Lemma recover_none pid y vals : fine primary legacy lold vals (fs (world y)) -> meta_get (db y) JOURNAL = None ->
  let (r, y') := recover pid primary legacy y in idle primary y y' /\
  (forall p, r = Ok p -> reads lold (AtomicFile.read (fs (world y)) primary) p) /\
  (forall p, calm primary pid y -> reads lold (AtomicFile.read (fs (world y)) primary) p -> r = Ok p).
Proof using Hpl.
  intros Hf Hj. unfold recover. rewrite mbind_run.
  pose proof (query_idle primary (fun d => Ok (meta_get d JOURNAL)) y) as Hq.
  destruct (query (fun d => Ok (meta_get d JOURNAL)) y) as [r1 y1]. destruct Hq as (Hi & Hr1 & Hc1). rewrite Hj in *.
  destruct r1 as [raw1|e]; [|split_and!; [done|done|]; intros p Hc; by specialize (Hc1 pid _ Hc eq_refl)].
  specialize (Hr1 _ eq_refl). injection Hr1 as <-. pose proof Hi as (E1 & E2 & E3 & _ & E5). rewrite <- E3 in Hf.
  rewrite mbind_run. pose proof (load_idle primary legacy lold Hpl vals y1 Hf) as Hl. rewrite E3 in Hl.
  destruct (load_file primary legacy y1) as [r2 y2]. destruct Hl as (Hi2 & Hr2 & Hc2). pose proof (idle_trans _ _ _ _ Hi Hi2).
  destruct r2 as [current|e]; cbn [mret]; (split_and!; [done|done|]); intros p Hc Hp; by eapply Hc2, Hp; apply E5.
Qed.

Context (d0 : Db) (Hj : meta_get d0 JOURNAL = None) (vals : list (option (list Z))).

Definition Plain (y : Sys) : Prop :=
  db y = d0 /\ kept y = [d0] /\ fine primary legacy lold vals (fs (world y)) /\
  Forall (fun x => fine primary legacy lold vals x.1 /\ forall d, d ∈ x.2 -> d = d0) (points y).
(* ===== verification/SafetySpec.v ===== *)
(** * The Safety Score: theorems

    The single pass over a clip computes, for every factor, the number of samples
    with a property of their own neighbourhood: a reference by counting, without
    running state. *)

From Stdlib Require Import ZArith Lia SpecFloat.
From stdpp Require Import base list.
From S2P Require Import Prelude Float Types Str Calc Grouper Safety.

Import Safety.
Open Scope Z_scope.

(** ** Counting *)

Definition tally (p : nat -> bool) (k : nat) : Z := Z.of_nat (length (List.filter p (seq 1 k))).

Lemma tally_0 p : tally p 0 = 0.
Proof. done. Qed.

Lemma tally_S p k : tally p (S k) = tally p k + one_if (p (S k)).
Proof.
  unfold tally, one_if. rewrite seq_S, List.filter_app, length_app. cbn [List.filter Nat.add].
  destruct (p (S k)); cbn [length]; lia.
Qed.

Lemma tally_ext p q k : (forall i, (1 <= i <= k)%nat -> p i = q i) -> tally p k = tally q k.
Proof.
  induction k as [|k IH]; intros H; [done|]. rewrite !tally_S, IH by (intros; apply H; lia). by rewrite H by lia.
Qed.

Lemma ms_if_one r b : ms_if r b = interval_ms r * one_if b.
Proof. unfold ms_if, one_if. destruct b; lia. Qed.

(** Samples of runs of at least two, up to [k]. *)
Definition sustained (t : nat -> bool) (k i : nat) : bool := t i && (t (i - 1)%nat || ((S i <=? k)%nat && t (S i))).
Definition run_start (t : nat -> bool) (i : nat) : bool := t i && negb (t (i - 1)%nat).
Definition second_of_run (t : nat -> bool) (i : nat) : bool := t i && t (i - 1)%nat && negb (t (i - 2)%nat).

■ ■ ■ ■ ■ ■ ■

### INSTRUCTIONS TO FOLLOW
Nothing but the lines from the one with "Lemma tally_ext p" through the last line of the entries should be repeated, and those exactly.

### OUTPUT BELOW
Lemma tally_ext p q k : (forall i, (1 <= i <= k)%nat -> p i = q i) -> tally p k = tally q k.
Proof.
  induction k as [|k IH]; intros H; [done|]. rewrite !tally_S, IH by (intros; apply H; lia). by rewrite H by lia.
Qed.

Lemma ms_if_one r b : ms_if r b = interval_ms r * one_if b.
Proof. unfold ms_if, one_if. destruct b; lia. Qed.

(** Samples of runs of at least two, up to [k]. *)
Definition sustained (t : nat -> bool) (k i : nat) : bool := t i && (t (i - 1)%nat || ((S i <=? k)%nat && t (S i))).
Definition run_start (t : nat -> bool) (i : nat) : bool := t i && negb (t (i - 1)%nat).
Definition second_of_run (t : nat -> bool) (i : nat) : bool := t i && t (i - 1)%nat && negb (t (i - 2)%nat).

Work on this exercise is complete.